The enzymatic complexes of the mitochondrial respiratory chain have been extensively investigated in their structural and functional properties. A clear distinction is possible today between three complexes in which the difference in redox potential allows proton translocation (Complexes I, III, and IV) and those having the mere function to convey electrons to the respiratory chain. We also have a clearer understanding of the structure and function of most respiratory complexes, of their biogenesis and regulation, and their capacity to generate Reactive Oxygen Species. Past investigations led to the conclusion that the complexes are randomly dispersed and functionally connected by diffusion of smaller redox components, Coenzyme Q and cytochrome c.
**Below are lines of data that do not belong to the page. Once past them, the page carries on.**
(** When the stop call is in the trace it is the last event, the trace is
    the whole of the script's calls, and the run returned. *)
Lemma stopped_run (w : World) :
  In EvStop (trace (snd (run w))) ->
  fst (run w) = Returned tt /\ exists a, trace (snd (run w)) = script_events a.
Proof.
  intros Hin.
  assert (Hlast : exists a, trace (snd (run w)) = script_events a).
  { destruct (run_is_prefix w) as [(conn & H)|(a & rest & H)].
    - rewrite H in Hin. cbn in Hin. intuition discriminate.
    - exists a. destruct (script_events_stop a) as (body & Hbody & Hnot).
      apply in_split in Hin as (t1 & t2 & Ht). rewrite Ht, <- app_assoc in H.
      rewrite Hbody in H. cbn in H. symmetry in H.
      pose proof (stop_last_only _ _ _ _ Hnot H) as Hnil.
      apply app_eq_nil in Hnil as [-> ->]. rewrite Hbody, <- H. exact Ht. }
  split; [|exact Hlast]. destruct Hlast as [a Ha].
  pose proof (run_verdict w) as H. unfold lands in H.
  destruct (run w) as [[[]|msg] s]; cbn [fst snd] in *; [reflexivity|].
  destruct H as (t & e & Ht & _ & Hbad & _).
  destruct (script_events_stop a) as (body & Hbody & _).
  rewrite Ha, Hbody in Ht. apply app_inj_tail in Ht as [_ <-]. discriminate.
Qed.

(** X9: the cluster is stopped exactly in the runs that provisioned it and
    returned, and then as the very last call; a run that throws leaves the
    cluster it provisioned running. *)
Theorem cluster_stopped_iff_run_returned (w : World) :
  (In EvStop (trace (snd (run w))) <->
   fst (run w) = Returned tt /\ provisioned (trace (snd (run w))) <> None) /\
  (In EvStop (trace (snd (run w))) ->
   exists t, trace (snd (run w)) = t ++ [EvStop] /\ ~ In EvStop t) /\
  (forall msg, fst (run w) = Threw msg -> ~ In EvStop (trace (snd (run w)))).
Proof.
  split; [|split].
  - split.
    + intros Hin. destruct (stopped_run w Hin) as [Hret [a Ha]].
      split; [exact Hret|]. rewrite Ha. discriminate.
    + intros [Hret Hprov].
      destruct (passing_run w Hret) as [(conn & Hskip)
        |(conn & st & r1 & r2 & r3 & r4 & a0 & a1 & a2 & a3 & a4 & a5 & p1 & p2 & rset
          & a6 & a7 & a8 & a9 & Htr & _)].
      * rewrite Hskip in Hprov. now contradiction Hprov.
      * rewrite Htr. apply in_or_app. right. unfold after_router_upgrade.
        rewrite !app_assoc. apply in_or_app. right. now left.
  - intros Hin. destruct (stopped_run w Hin) as [_ [a Ha]].
    destruct (script_events_stop a) as (body & Hbody & Hnot).
    exists body. now rewrite Ha.
  - intros msg Hmsg Hin. destruct (stopped_run w Hin) as [Hret _]. congruence.
Qed.

(** X10: a run returns exactly when every answer along it was one the
    script accepts: the set-up commands and the version bump worked, the
    reads before the router upgrade failed with their phase's code, the
    reads after it succeeded or failed with SnapshotTooOld, and the marker
    was the last-stable one before the bump and the latest one after. *)
Theorem run_returns_iff_all_answers_pass (w : World) :
  fst (run w) = Returned tt <-> Passed (trace (snd (run w))).
Proof.
  pose proof (run_verdict w) as H. unfold lands in H.
  destruct (run w) as [[[]|msg] s]; cbn [fst snd] in *.
  - split; [intros _; apply H | reflexivity].
  - split; [discriminate|]. intros HP.
    destruct H as (t & e & Ht & _ & Hbad & _). rewrite Ht in HP.
    apply Passed_snoc in HP as [_ HP]. congruence.
Qed.

(** X11: whatever the reply, the verifier sends its command exactly once
    and leaves the counter alone.  It returns when the reply passes, and
    otherwise throws one of two messages: "unexpected error code" with the
    printed command when success was expected, "command did not fail with
    expected error code" with the printed command and the printed expected
    code when failure was expected.  The message "expected command to
    succeed" is never the one thrown. *)
Theorem verifier_result (w : World) (s : St) (sessionDb : Database) (cmdObj : JSValue)
    (expectSuccess : bool) (expectedCode : option Z) :
  let res := w_runCommand w (trace s) sessionDb cmdObj in
  runCommandAndVerifyResponse sessionDb cmdObj expectSuccess expectedCode w s =
  (if verdict expectSuccess expectedCode res then Returned tt
   else Threw (Some (if expectSuccess
                     then "unexpected error code, cmd: " ++ tojson cmdObj
                     else "command did not fail with expected error code, cmd: " ++
                          tojson cmdObj ++ ", expectedCode: " ++
                          tojson (js_of_code expectedCode))%string),
   {| txnNumber := txnNumber s;
      trace := trace s ++ [EvRunCommand sessionDb cmdObj res] |}).
Proof.
  intros res.
  unfold runCommandAndVerifyResponse, runCommand. rewrite bind_call. fold res.
  unfold verdict, accepted, log_event. destruct expectSuccess.
  - destruct (ok res) eqn:Hok; cbn [negb orb].
    + unfold assert_commandWorked. now rewrite Hok.
    + unfold assert_eq. rewrite (code_eqb_sym (Some SnapshotTooOld)).
      now destruct (code_eqb (code res) (Some SnapshotTooOld)).
  - unfold assert_commandFailedWithCode.
    now destruct (negb (ok res) && code_eqb (code res) expectedCode).
Qed.

(** X12: a battery stops at the first reply its verifier rejects.  With k
    the number of commands it has sent (one to three), the replies to the
    first k-1 all passed, the counter has advanced by k, and the battery
    returned exactly when k is three and the third reply passed too;
    otherwise it threw on the k-th reply, which did not pass. *)
Theorem battery_stops_at_first_rejection (w : World) (s : St) (conn : Conn)
    (expectSuccess : bool) (expectedCode : option Z) :
  let r := verifyGlobalSnapshotReads conn expectSuccess expectedCode w s in
  let v := verdict expectSuccess expectedCode in
  exists (a : BatteryAnswers) (k : nat),
    (1 <= k <= 3)%nat /\
    trace (snd r) = trace s ++ firstn (S k) (battery_trace conn (txnNumber s) a) /\
    txnNumber (snd r) = txnNumber s + Z.of_nat k /\
    forallb v (firstn (k - 1) (replies a)) = true /\
    (fst r = Returned tt <-> k = 3%nat /\ v (b_reply3 a) = true) /\
    (fst r <> Returned tt ->
     (exists msg, fst r = Threw msg) /\ v (nth (k - 1) (replies a) (b_reply1 a)) = false).
Proof.
  intros r v.
  destruct (verifyGlobalSnapshotReads_run w s conn expectSuccess expectedCode)
    as (q1 & q2 & q3 & H). fold r in H. cbv zeta in H. fold v in H.
  exists {| b_session := w_startSession w (trace s) conn noCausalConsistency;
            b_reply1 := q1; b_reply2 := q2; b_reply3 := q3 |}.
  unfold battery_trace, replies. cbn [b_session b_reply1 b_reply2 b_reply3].
  destruct H as [(V1 & (m & Hm & _) & ->)
              |[(V1 & V2 & (m & Hm & _) & ->)
              |[(V1 & V2 & V3 & (m & Hm & _) & ->)
              |(V1 & V2 & V3 & Hm & ->)]]];
    [exists 1%nat | exists 2%nat | exists 3%nat | exists 3%nat];
    rewrite Hm; cbn [trace txnNumber firstn nth Nat.sub forallb];
    rewrite ?V1, ?V2, ?V3; cbn [andb];
    (split; [lia|]); (split; [reflexivity|]); (split; [lia|]); (split; [reflexivity|]);
    split.
  all: try (split; [discriminate | intros [Hk Hv]; first [discriminate | congruence]]).
  all: try (intros _; split; [eauto | reflexivity]).
  - split; [now split | reflexivity].
  - intros Hne. now contradiction Hne.
Qed.

Lemma skipped_run_returns (w : World) (conn : Conn) :
  trace (snd (run w)) = skip_events conn -> fst (run w) = Returned tt.
Proof.
  intros Hskip. pose proof (run_verdict w) as H. unfold lands in H.
  destruct (run w) as [[[]|msg] s]; cbn [fst snd] in *; [reflexivity|].
  destruct H as (t & e & Ht & _ & Hbad & _).
  rewrite Hskip in Ht. change (skip_events conn) with (probe_events conn false ++
    [EvLog "Skipping test since storage engine doesn't support snapshot read concern."]) in Ht.
  apply app_inj_tail in Ht as [_ <-]. discriminate.
Qed.
(** A run started and then stalled for three cycles: the filter-word counter
    stands at 1 before, during and after the stall. *)
Lemma Sequencer_gate_backpressure_witness :
  Sequencer.f_count
    (Sequencer.run Sequencer.sample_config
       (Sequencer.step Sequencer.sample_config Sequencer.reset Sequencer.go)
       [Sequencer.full; Sequencer.full; Sequencer.full])
  = {| UpCounter.count := 1 |}.
Proof.
  exact (proj1 (proj2 (proj2 (proj2
    (Sequencer_gate_backpressure Sequencer.sample_config
       (Sequencer.step Sequencer.sample_config Sequencer.reset Sequencer.go)
       Sequencer.full
       [Sequencer.full; Sequencer.full; Sequencer.full]
       (Forall_cons _ Sequencer_full_stalled
          (Forall_cons _ Sequencer_full_stalled
             (Forall_cons _ Sequencer_full_stalled (Forall_nil _))))))))).
Defined.

(** ** store.py: [CircularIncrementer] *)

Section CircularIncrementerFacts.

Variables (depth L : Z).
Hypothesis limit_fits : 1 <= L < 2 ^ CircularIncrementer.addr_width depth.

(** With the limit held at [L], an address below [L] is followed by
    addresses below [L]. *)
Lemma CircularIncrementer_step_below
    (s : CircularIncrementer.state) (i : CircularIncrementer.inputs) :
  CircularIncrementer.limit i = L ->
  0 <= CircularIncrementer.last_addr s <= L - 1 ->
  0 <= CircularIncrementer.r_addr depth s i <= L - 1 /\
  (CircularIncrementer.restart i = false ->
   CircularIncrementer.next i = true ->
   CircularIncrementer.r_addr depth s i =
     if CircularIncrementer.last_addr s =? L - 1 then 0
     else CircularIncrementer.last_addr s + 1).
Proof.
  intros HL Hs. unfold CircularIncrementer.r_addr. rewrite HL.
  destruct (CircularIncrementer.restart i); [split; [lia | discriminate]|].
  destruct (CircularIncrementer.next i); [|split; [lia | discriminate]].
  rewrite Z.geb_leb.
  destruct (Z.leb_spec (L - 1) (CircularIncrementer.last_addr s)) as [Hge|Hlt].
  - replace (CircularIncrementer.last_addr s =? L - 1) with true
      by (symmetry; apply Z.eqb_eq; lia).
    rewrite unsigned_fits by (unfold Amaranth.fits_unsigned; lia).
    split; [lia | reflexivity].
  - replace (CircularIncrementer.last_addr s =? L - 1) with false
      by (symmetry; apply Z.eqb_neq; lia).
    rewrite unsigned_fits by (unfold Amaranth.fits_unsigned; lia).
    split; [lia | reflexivity].
Qed.

Lemma CircularIncrementer_run_below (l : list CircularIncrementer.inputs) :
  Forall (fun j => CircularIncrementer.limit j = L) l ->
  forall s, 0 <= CircularIncrementer.last_addr s <= L - 1 ->
  0 <= CircularIncrementer.last_addr (CircularIncrementer.run depth s l)
    <= L - 1.
Proof.
  unfold CircularIncrementer.run.
  induction 1 as [|j l Hj _ IH]; intros s Hs; [exact Hs|].
  cbn [fold_left]. apply IH. unfold CircularIncrementer.step.
  cbn [CircularIncrementer.last_addr].
  apply CircularIncrementer_step_below; assumption.
Qed.

End CircularIncrementerFacts.

(** Every limit below the depth is a value of the limit signal. *)
Lemma CircularIncrementer_limit_below_depth (depth L : Z) :
  1 <= L <= depth - 1 -> 1 <= L < 2 ^ CircularIncrementer.addr_width depth.
Proof.
  intros HL. unfold CircularIncrementer.addr_width.
  pose proof (bits_for_spec (depth - 1) ltac:(lia)). lia.
Qed.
More recent investigations by native gel electrophoresis and single particle image processing showed the existence of supramolecular associations. Flux control analysis demonstrated that Complexes I and III in mammals and I, III, and IV in plants kinetically behave as single units, suggesting the existence of substrate channelling. The present review discusses conditions affecting formation of supercomplexes which, besides kinetic advantage, have a role in stability and assembly of the individual complexes and in preventing excess oxygen radical formation. Disruption of supercomplex organization may lead to functional derangements responsible for pathological changes.